(* ===== verification/MpmcApi.v ===== *)
(** The life of an MPMC queue: creation, opening, the waiting variants of push
    and pop, status and removal ([src/edge_runtime/queue/mpmc_queue.cpp]). *)
From stdpp Require Import pretty.
From S2P Require Import Prelude Errors CheckedMath Checksum Prog ProcIdentity OwnerSnapshot.
From S2P Require Import ShmObject ChannelLayout MpmcLayout MpmcQueue.

(** * Header validation *)

(** The bytes of the immutable prefix as the segment holds them. *)
Fixpoint load_image (fields : list (nat * mloc)) : mprog (list Z) :=
  match fields with
  | [] => Ret []
  | (width, l) :: fields' =>
      let! v := plain_load l in
      let! rest := load_image fields' in
      Ret (le_bytes width v ++ rest)
  end.

Definition header_checksum : mprog Z :=
  let! image := load_image header_prefix in
  Ret (fnv1a64 image).

Definition magic_locs : list mloc := map HMagic (seq 0 8).
Definition fingerprint_locs : list mloc := map HFingerprint (seq 0 32).

Definition same_schema (schema : SchemaDescriptor) : mprog bool :=
  let! version := plain_load (HField hf_schema_version) in
  if negb (version =? sd_version schema) then Ret false
  else
    let! fingerprint := load_list fingerprint_locs in
    Ret (bool_decide (fingerprint = sd_fingerprint schema)).

Definition valid_header_magic : mprog bool :=
  let! magic := load_list magic_locs in
  Ret (bool_decide (magic = string_codes kMpmcHeaderMagic)).

Definition legacy_header_magic : mprog bool :=
  let! magic := load_list magic_locs in
  Ret (bool_decide (magic = string_codes kMpmcLegacyHeaderMagic)).

Definition validate_options (options : MpmcQueueOptions) (schema : SchemaDescriptor)
    (payload_size : Z) : Result unit :=
  if negb (validate_channel_name (mo_name options))
     || (kMpmcMaxNameLength <? Z.of_nat (String.length (mo_name options))) then
    Err (make_error kInvalidName "MpmcQueue::options" "invalid queue name")
  else if (mo_capacity options =? 0) || (kMpmcMaxCapacity <? mo_capacity options)
          || (payload_size =? 0) || (kMpmcMaxPayloadSize <? payload_size)
          || (sd_version schema =? 0) then
    Err (make_error kInvalidOptions "MpmcQueue::options"
           "capacity, payload, or schema version out of range")
  else Ok tt.

Definition op_open : string := "MpmcQueue::open".
Definition op_create : string := "MpmcQueue::create".

Definition validate_header (actual_size : Z) (options : MpmcQueueOptions)
    (schema : SchemaDescriptor) (payload_size : Z) : mprog (Result unit) :=
  let! legacy := legacy_header_magic in
  if legacy then fail kAbiMismatch op_open "legacy MPMC ABI requires recreation"
  else
  let! magic := valid_header_magic in
  if negb magic then fail kCorruptHeader op_open "magic mismatch"
  else
  let! abi_major := plain_load (HField hf_abi_major) in
  let! abi_minor := plain_load (HField hf_abi_minor) in
  if negb (abi_major =? kMpmcAbiMajor) || negb (abi_minor =? kMpmcAbiMinor) then
    fail kAbiMismatch op_open "unsupported ABI version"
  else
  let! header_size := plain_load (HField hf_header_size) in
  let! endian_marker := plain_load (HField hf_endian_marker) in
  if negb (header_size =? kMpmcHeaderSize) || negb (endian_marker =? kMpmcEndianMarker) then
    fail kCorruptHeader op_open "header shape mismatch"
  else
  let! capacity := plain_load (HField hf_capacity) in
  let! header_payload := plain_load (HField hf_payload_size) in
  let! generation := plain_load (HField hf_generation) in
  if (capacity =? 0) || (kMpmcMaxCapacity <? capacity) || (header_payload =? 0)
     || (kMpmcMaxPayloadSize <? header_payload) || (generation =? 0) then
    fail kCorruptHeader op_open "invalid header values"
  else
  let! mapping_size := plain_load (HField hf_mapping_size) in
  if negb (bool_decide (mpmc_mapping_size_for capacity header_payload = Some mapping_size))
     || negb (actual_size =? mapping_size) then
    fail kCorruptHeader op_open "mapping size mismatch"
  else
  let! stored := plain_load (HField hf_header_checksum) in
  let! computed := header_checksum in
  if negb (stored =? computed) then fail kCorruptHeader op_open "header checksum mismatch"
  else if negb (capacity =? mo_capacity options) || negb (header_payload =? payload_size) then
    fail kInvalidOptions op_open "queue capacity or payload size mismatch"
  else
  let! same := same_schema schema in
  if negb same then fail kSchemaMismatch op_open "schema mismatch"
  else
  let! init := shared_load_acquire (HField hf_init_state) in
  if negb (init =? mi_kReady) then
    fail kInitializationIncomplete op_open "queue is not ready"
  else Ret (Ok tt).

> _EXERCISE PROMPT_
Copy the entries exactly as they appear.

> _RESPONSE AREA_
(* ===== verification/MpmcApi.v ===== *)
(** The life of an MPMC queue: creation, opening, the waiting variants of push
    and pop, status and removal ([src/edge_runtime/queue/mpmc_queue.cpp]). *)
From stdpp Require Import pretty.
From S2P Require Import Prelude Errors CheckedMath Checksum Prog ProcIdentity OwnerSnapshot.
From S2P Require Import ShmObject ChannelLayout MpmcLayout MpmcQueue.

(** * Header validation *)

(** The bytes of the immutable prefix as the segment holds them. *)
Fixpoint load_image (fields : list (nat * mloc)) : mprog (list Z) :=
  match fields with
  | [] => Ret []
  | (width, l) :: fields' =>
      let! v := plain_load l in
      let! rest := load_image fields' in
      Ret (le_bytes width v ++ rest)
  end.

Definition header_checksum : mprog Z :=
  let! image := load_image header_prefix in
  Ret (fnv1a64 image).

Definition magic_locs : list mloc := map HMagic (seq 0 8).
Definition fingerprint_locs : list mloc := map HFingerprint (seq 0 32).

Definition same_schema (schema : SchemaDescriptor) : mprog bool :=
  let! version := plain_load (HField hf_schema_version) in
  if negb (version =? sd_version schema) then Ret false
  else
    let! fingerprint := load_list fingerprint_locs in
    Ret (bool_decide (fingerprint = sd_fingerprint schema)).

Definition valid_header_magic : mprog bool :=
  let! magic := load_list magic_locs in
  Ret (bool_decide (magic = string_codes kMpmcHeaderMagic)).

Definition legacy_header_magic : mprog bool :=
  let! magic := load_list magic_locs in
  Ret (bool_decide (magic = string_codes kMpmcLegacyHeaderMagic)).

Definition validate_options (options : MpmcQueueOptions) (schema : SchemaDescriptor)
    (payload_size : Z) : Result unit :=
  if negb (validate_channel_name (mo_name options))
     || (kMpmcMaxNameLength <? Z.of_nat (String.length (mo_name options))) then
    Err (make_error kInvalidName "MpmcQueue::options" "invalid queue name")
  else if (mo_capacity options =? 0) || (kMpmcMaxCapacity <? mo_capacity options)
          || (payload_size =? 0) || (kMpmcMaxPayloadSize <? payload_size)
          || (sd_version schema =? 0) then
    Err (make_error kInvalidOptions "MpmcQueue::options"
           "capacity, payload, or schema version out of range")
  else Ok tt.

Definition op_open : string := "MpmcQueue::open".
Definition op_create : string := "MpmcQueue::create".

Definition validate_header (actual_size : Z) (options : MpmcQueueOptions)
    (schema : SchemaDescriptor) (payload_size : Z) : mprog (Result unit) :=
  let! legacy := legacy_header_magic in
  if legacy then fail kAbiMismatch op_open "legacy MPMC ABI requires recreation"
  else
  let! magic := valid_header_magic in
  if negb magic then fail kCorruptHeader op_open "magic mismatch"
  else
  let! abi_major := plain_load (HField hf_abi_major) in
  let! abi_minor := plain_load (HField hf_abi_minor) in
  if negb (abi_major =? kMpmcAbiMajor) || negb (abi_minor =? kMpmcAbiMinor) then
    fail kAbiMismatch op_open "unsupported ABI version"
  else
  let! header_size := plain_load (HField hf_header_size) in
  let! endian_marker := plain_load (HField hf_endian_marker) in
  if negb (header_size =? kMpmcHeaderSize) || negb (endian_marker =? kMpmcEndianMarker) then
    fail kCorruptHeader op_open "header shape mismatch"
  else
  let! capacity := plain_load (HField hf_capacity) in
  let! header_payload := plain_load (HField hf_payload_size) in
  let! generation := plain_load (HField hf_generation) in
  if (capacity =? 0) || (kMpmcMaxCapacity <? capacity) || (header_payload =? 0)
     || (kMpmcMaxPayloadSize <? header_payload) || (generation =? 0) then
    fail kCorruptHeader op_open "invalid header values"
  else
  let! mapping_size := plain_load (HField hf_mapping_size) in
  if negb (bool_decide (mpmc_mapping_size_for capacity header_payload = Some mapping_size))
     || negb (actual_size =? mapping_size) then
    fail kCorruptHeader op_open "mapping size mismatch"
  else
  let! stored := plain_load (HField hf_header_checksum) in
  let! computed := header_checksum in
  if negb (stored =? computed) then fail kCorruptHeader op_open "header checksum mismatch"
  else if negb (capacity =? mo_capacity options) || negb (header_payload =? payload_size) then
    fail kInvalidOptions op_open "queue capacity or payload size mismatch"
  else
  let! same := same_schema schema in
  if negb same then fail kSchemaMismatch op_open "schema mismatch"
  else
  let! init := shared_load_acquire (HField hf_init_state) in
  if negb (init =? mi_kReady) then
    fail kInitializationIncomplete op_open "queue is not ready"
  else Ret (Ok tt).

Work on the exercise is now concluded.